«Там было все про любовь, там были одни только любовники, любовницы, преследуемые дамы, падающие без чувств в уединенных беседках, кучера, которых убивают на каждой станции, кони, которых загоняют на каждой странице, дремучие леса, сердечные тревоги, клятвы, рыдания, слезы и поцелуи, челны, озаренные лунным светом, соловьиное пение в рощах, герои, храбрые, как львы, кроткие, как агнцы, добродетельные донельзя, всегда безукоризненно одетые, слезоточивые, как урны. Пятнадцатилетняя Эмма целых полгода дышала этой пылью старинных книгохранилищ. Позднее Вальтер Скотт привил ей вкус к старине, и она начала бредить хижинами поселян, парадными залами и менестрелями. Ей хотелось жить в старинном замке и проводить время по примеру дам, носивших длинные корсажи и, облокотясь на каменный подоконник, опершись головой на руку, смотревших с высоты стрельчатых башен, как на вороном коне мчится к ним по полю рыцарь в шляпе с белым плюмажем. В ту пору она преклонялась перед Марией Стюарт и обожала всех прославленных и несчастных женщин <…>. На уроках музыки она пела только романсы об ангелочках с золотыми крылышками, о мадоннах, лагунах, гондольерах, и сквозь нелепый слог и несуразный напев этих безвредных вещиц проступала для нее пленительная фантасмагория жизни сердца».
Идеал, вскормленный романтическим чтением, Эмма и пытается осуществить в своей жизни. Ее сознание – это сознание, по выражению самого Флобера, «извращенное» романтическим штампом: она бездумно заимствует сценарий счастливой жизни из романтической литературы в неадекватной надежде воплотить его в обыденной буржуазной действительности.
Исследователи романа в то же время подчеркивают, что пафос его амбивалентен: ирония в нем неотделима от сочувственной интонации.
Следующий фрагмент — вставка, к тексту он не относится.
(** C9. The two currency checks compare currencies in capitals: once the
    checks 1 to 8 have passed the response is CU01 exactly when the
    currencies of the two accounts differ after upper-casing or the
    currency of the instruction is not the upper-cased currency of the
    debit account, so currencies that differ only in letter case pass.
    Every account a response lists (all of them with a code of the checks
    1 to 8, the two parties otherwise) has its snapshot, which reports
    its currency in capitals.  And re-casing the currencies of the
    accounts does not change the response. *)
Theorem currency_compared_in_capitals (M : Messages) (now : Z)
  (data : ServiceData) (p : ParsedInstruction) :
  parseInstruction (instruction data) = Some p ->
  let r := parsePaymentInstructionAt M now data in
  (firstFailure (firstn 8 validationChain) (accounts data) p = None ->
   exists d c,
     findAccount (accounts data) (p_debitAccount p) = Some d
     /\ findAccount (accounts data) (p_creditAccount p) = Some c
     /\ (r_status_code r = CU01
         <-> toUpperCase (acc_currency d) <> toUpperCase (acc_currency c)
             \/ p_currency p <> toUpperCase (acc_currency d)))
  /\ map (fun s => (snap_id s, snap_currency s)) (r_accounts r)
     = map (fun acc => (acc_id acc, toUpperCase (acc_currency acc)))
         (if echoesAll (r_status_code r) then accounts data
          else filter (isParty p) (accounts data))
  /\ forall accounts2,
       map upperCurrency accounts2 = map upperCurrency (accounts data) ->
       parsePaymentInstructionAt M now
         (mkServiceData accounts2 (instruction data))
       = r.
Proof.
  intros Hp. cbv zeta.
  rewrite (parsePaymentInstructionAt_parsed _ _ _ _ Hp).
  pose proof (processParsed_spec M now (accounts data) p
                (parse_executeBy _ _ Hp)) as Hspec.
  split; [|split].
  - intros Hpre. apply firstFailure_none_index in Hpre.
    pose proof (firstFailureIndex_none _ _ _ Hpre) as Hall.
    assert (H7 : debitExists (accounts data) p = true)
      by (apply (Hall _ AC03); cbn; tauto).
    assert (H8 : creditExists (accounts data) p = true)
      by (apply (Hall _ AC03); cbn; tauto).
    unfold debitExists in H7. unfold creditExists in H8.
    destruct (findAccount (accounts data) (p_debitAccount p)) as [d|] eqn:Hd;
      [|discriminate H7].
    destruct (findAccount (accounts data) (p_creditAccount p)) as [c|] eqn:Hc;
      [|discriminate H8].
    exists d, c. split; [reflexivity|]. split; [reflexivity|].
    assert (Hidx : firstFailureIndex validationChain (accounts data) p
                   = option_map (Nat.add 8)
                       (firstFailureIndex (skipn 8 validationChain)
                          (accounts data) p)).
    { rewrite <- (firstn_skipn 8 validationChain) at 1.
      rewrite firstFailureIndex_app, Hpre. reflexivity. }
    rewrite Hidx in Hspec. clear Hidx.
    cbn [skipn validationChain firstFailureIndex] in Hspec.
    unfold accountCurrenciesEqual, instructionCurrencyEqual in Hspec.
    rewrite Hd, Hc in Hspec.
    destruct (str_eqb (toUpperCase (acc_currency d))
                (toUpperCase (acc_currency c))) eqn:E9.
    + destruct (str_eqb (p_currency p) (toUpperCase (acc_currency d)))
        eqn:E10.
      * apply str_eqb_eq in E9, E10.
        assert (Hcode : r_status_code (processParsed M now (accounts data) p)
                        <> CU01).
        { destruct (sufficientFunds (accounts data) p);
            cbn [option_map] in Hspec.
          - destruct Hspec as (d' & c' & a & _ & _ & _ & _ & ->).
            unfold finalResponse.
            destruct (option_map _ _) as [[]|]; discriminate.
          - rewrite Hspec. discriminate. }
        split; [intros H; contradiction (Hcode H) | intros [H|H]; contradiction].
      * cbn [option_map] in Hspec. rewrite Hspec.
        apply str_eqb_neq in E10.
        split; [intros _; right; exact E10 | reflexivity].
    + cbn [option_map] in Hspec. rewrite Hspec.
      apply str_eqb_neq in E9.
      split; [intros _; left; exact E9 | reflexivity].
  - destruct (firstFailureIndex validationChain (accounts data) p) as [k|]
      eqn:Hk.
    + rewrite Hspec. cbn [r_accounts r_status_code response].
      unfold failureSnapshots.
      rewrite transactionAccountsUnchanged_filter.
      unfold accountsWithOriginalBalances.
      apply firstFailureIndex_range in Hk. cbn in Hk.
      repeat (destruct Hk as [<-|Hk]); try contradiction Hk;
        cbn [failureCode nth map snd validationChain Nat.sub Nat.leb
               echoesAll];
        rewrite map_map; reflexivity.
    + destruct Hspec as (d & c & a & _ & _ & _ & _ & ->).
      unfold finalResponse.
      destruct (option_map _ _) as [[]|];
        cbn [r_accounts r_status_code response echoesAll];
        apply transactionAccountsFinal_currencies.
  - intros accounts2 H. unfold parsePaymentInstructionAt.
    cbn [instruction accounts]. rewrite Hp.
    rewrite <- (processParsed_upper M now accounts2),
      <- (processParsed_upper M now (accounts data)), H. reflexivity.
Qed.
Как пишет А. В. Карельский, Эмма будучи носительницей неадекватного, извращенного сознания, в то же время изображена как живая, страдающая и искренняя душа. В финале истории Эммы, в сценах описания ее ухода, эта сочувственная интонация оборачивается подлинно трагическим пафосом.
«Внезапно на тротуаре раздался топот деревянных башмаков, стук палки, и хриплый голос запел:
Эмма, с распущенными волосами, уставив в одну точку расширенные зрачки, приподнялась, точно гальванизированный труп.
– Слепой! – крикнула Эмма и вдруг залилась ужасным, безумным, исступленным смехом – ей привиделось безобразное лицо нищего, пугалом вставшего перед нею в вечном мраке.
Судорога отбросила Эмму на подушки. Все обступили ее. Она скончалась».
Есть все основания считать образ слепого символическим в образной системе романа и связывать с ним фаталистическую мысль Флобера о трагедии зависимости человека от объективной слепой необходимости, факторами которой, по Флоберу, являются среда, язык, литература, а также «веления плоти» (это еще одна детерминанта поведения человека, введенная в литературу реализма Флобером).